What to do - Repeat, please, only the lines from the top of the data down to the line with "(py_isspace a) eqn:Ha."; include both of those lines.

[Stored data entries]
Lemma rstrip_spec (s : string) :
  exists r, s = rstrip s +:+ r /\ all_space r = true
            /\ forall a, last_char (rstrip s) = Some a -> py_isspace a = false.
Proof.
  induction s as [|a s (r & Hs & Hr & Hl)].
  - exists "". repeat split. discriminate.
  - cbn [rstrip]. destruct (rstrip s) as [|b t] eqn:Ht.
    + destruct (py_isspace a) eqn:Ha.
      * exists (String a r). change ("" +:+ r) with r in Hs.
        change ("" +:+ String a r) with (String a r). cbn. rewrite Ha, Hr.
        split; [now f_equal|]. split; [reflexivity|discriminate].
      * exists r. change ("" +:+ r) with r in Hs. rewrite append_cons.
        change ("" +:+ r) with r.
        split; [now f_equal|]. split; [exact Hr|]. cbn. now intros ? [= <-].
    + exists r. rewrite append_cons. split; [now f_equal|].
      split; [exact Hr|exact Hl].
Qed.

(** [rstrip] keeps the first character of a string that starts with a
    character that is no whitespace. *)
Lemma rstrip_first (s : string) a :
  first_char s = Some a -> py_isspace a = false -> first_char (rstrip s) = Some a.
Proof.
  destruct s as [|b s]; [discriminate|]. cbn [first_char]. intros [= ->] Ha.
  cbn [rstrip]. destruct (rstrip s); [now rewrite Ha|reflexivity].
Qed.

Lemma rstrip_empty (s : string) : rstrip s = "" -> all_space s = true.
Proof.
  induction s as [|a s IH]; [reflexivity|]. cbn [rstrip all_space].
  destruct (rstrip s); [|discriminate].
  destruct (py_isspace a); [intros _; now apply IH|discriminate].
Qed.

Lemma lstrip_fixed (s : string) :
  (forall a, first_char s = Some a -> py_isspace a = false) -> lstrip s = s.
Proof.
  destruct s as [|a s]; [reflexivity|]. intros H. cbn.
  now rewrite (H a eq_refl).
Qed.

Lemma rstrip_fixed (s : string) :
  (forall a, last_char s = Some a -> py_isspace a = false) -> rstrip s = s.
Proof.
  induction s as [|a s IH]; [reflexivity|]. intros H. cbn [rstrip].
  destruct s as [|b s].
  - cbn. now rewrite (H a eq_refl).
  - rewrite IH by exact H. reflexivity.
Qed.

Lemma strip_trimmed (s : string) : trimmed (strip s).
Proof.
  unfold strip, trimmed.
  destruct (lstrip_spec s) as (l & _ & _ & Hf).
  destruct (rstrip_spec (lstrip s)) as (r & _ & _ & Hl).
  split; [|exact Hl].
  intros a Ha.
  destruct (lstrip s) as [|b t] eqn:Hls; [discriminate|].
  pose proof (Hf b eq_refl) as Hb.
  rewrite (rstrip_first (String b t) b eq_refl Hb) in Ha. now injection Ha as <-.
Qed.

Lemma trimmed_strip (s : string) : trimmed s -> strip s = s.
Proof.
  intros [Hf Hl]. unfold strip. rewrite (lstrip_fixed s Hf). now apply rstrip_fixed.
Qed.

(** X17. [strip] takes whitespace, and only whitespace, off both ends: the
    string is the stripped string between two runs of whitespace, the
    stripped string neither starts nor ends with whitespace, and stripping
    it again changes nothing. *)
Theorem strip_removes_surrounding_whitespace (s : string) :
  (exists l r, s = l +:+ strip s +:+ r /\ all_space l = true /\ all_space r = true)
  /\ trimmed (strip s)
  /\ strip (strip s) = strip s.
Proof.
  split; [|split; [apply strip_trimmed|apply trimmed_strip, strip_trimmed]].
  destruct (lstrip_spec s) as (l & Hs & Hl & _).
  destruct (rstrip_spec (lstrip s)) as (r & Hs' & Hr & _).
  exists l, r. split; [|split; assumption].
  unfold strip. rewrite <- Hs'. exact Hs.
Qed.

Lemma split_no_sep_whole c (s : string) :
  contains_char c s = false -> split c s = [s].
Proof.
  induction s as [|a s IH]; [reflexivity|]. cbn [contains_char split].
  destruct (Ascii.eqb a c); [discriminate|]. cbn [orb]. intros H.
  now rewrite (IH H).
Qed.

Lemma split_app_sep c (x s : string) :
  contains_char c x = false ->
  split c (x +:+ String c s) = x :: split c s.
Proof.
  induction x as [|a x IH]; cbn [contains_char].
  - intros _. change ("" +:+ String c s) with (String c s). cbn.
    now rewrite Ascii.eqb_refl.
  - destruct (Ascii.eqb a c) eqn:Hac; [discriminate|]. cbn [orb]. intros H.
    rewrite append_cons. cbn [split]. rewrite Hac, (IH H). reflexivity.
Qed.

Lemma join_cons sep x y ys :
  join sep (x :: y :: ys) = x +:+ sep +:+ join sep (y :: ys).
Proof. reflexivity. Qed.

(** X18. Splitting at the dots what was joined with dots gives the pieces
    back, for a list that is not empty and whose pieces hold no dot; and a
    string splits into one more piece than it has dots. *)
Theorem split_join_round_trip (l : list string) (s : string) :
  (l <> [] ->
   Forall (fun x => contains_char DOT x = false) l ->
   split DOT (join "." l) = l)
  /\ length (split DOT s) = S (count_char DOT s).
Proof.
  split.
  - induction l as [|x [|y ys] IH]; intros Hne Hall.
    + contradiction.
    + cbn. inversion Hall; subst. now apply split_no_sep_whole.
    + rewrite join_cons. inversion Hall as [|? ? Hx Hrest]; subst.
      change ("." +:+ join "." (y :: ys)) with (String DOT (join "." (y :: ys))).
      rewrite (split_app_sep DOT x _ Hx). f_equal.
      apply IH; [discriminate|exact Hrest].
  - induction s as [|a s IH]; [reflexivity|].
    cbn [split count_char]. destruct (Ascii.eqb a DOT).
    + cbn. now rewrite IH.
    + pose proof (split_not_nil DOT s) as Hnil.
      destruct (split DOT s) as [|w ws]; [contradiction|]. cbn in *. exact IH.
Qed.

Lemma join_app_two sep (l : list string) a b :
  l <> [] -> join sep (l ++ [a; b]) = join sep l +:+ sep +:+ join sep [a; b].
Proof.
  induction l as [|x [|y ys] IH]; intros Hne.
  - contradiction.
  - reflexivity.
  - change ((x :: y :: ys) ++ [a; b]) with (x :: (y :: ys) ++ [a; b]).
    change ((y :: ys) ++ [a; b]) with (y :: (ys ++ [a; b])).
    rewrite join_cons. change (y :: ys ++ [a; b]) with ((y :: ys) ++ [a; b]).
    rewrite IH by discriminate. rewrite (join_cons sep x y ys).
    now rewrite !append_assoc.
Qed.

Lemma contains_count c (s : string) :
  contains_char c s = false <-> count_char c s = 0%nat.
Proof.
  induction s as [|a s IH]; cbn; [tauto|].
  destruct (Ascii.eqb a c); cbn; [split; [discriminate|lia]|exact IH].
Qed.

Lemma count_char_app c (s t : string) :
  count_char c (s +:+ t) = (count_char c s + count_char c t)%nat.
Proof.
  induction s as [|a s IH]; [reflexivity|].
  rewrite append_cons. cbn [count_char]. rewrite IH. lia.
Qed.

Completed task -
Lemma rstrip_spec (s : string) :
  exists r, s = rstrip s +:+ r /\ all_space r = true
            /\ forall a, last_char (rstrip s) = Some a -> py_isspace a = false.
Proof.
  induction s as [|a s (r & Hs & Hr & Hl)].
  - exists "". repeat split. discriminate.
  - cbn [rstrip]. destruct (rstrip s) as [|b t] eqn:Ht.
    + destruct (py_isspace a) eqn:Ha.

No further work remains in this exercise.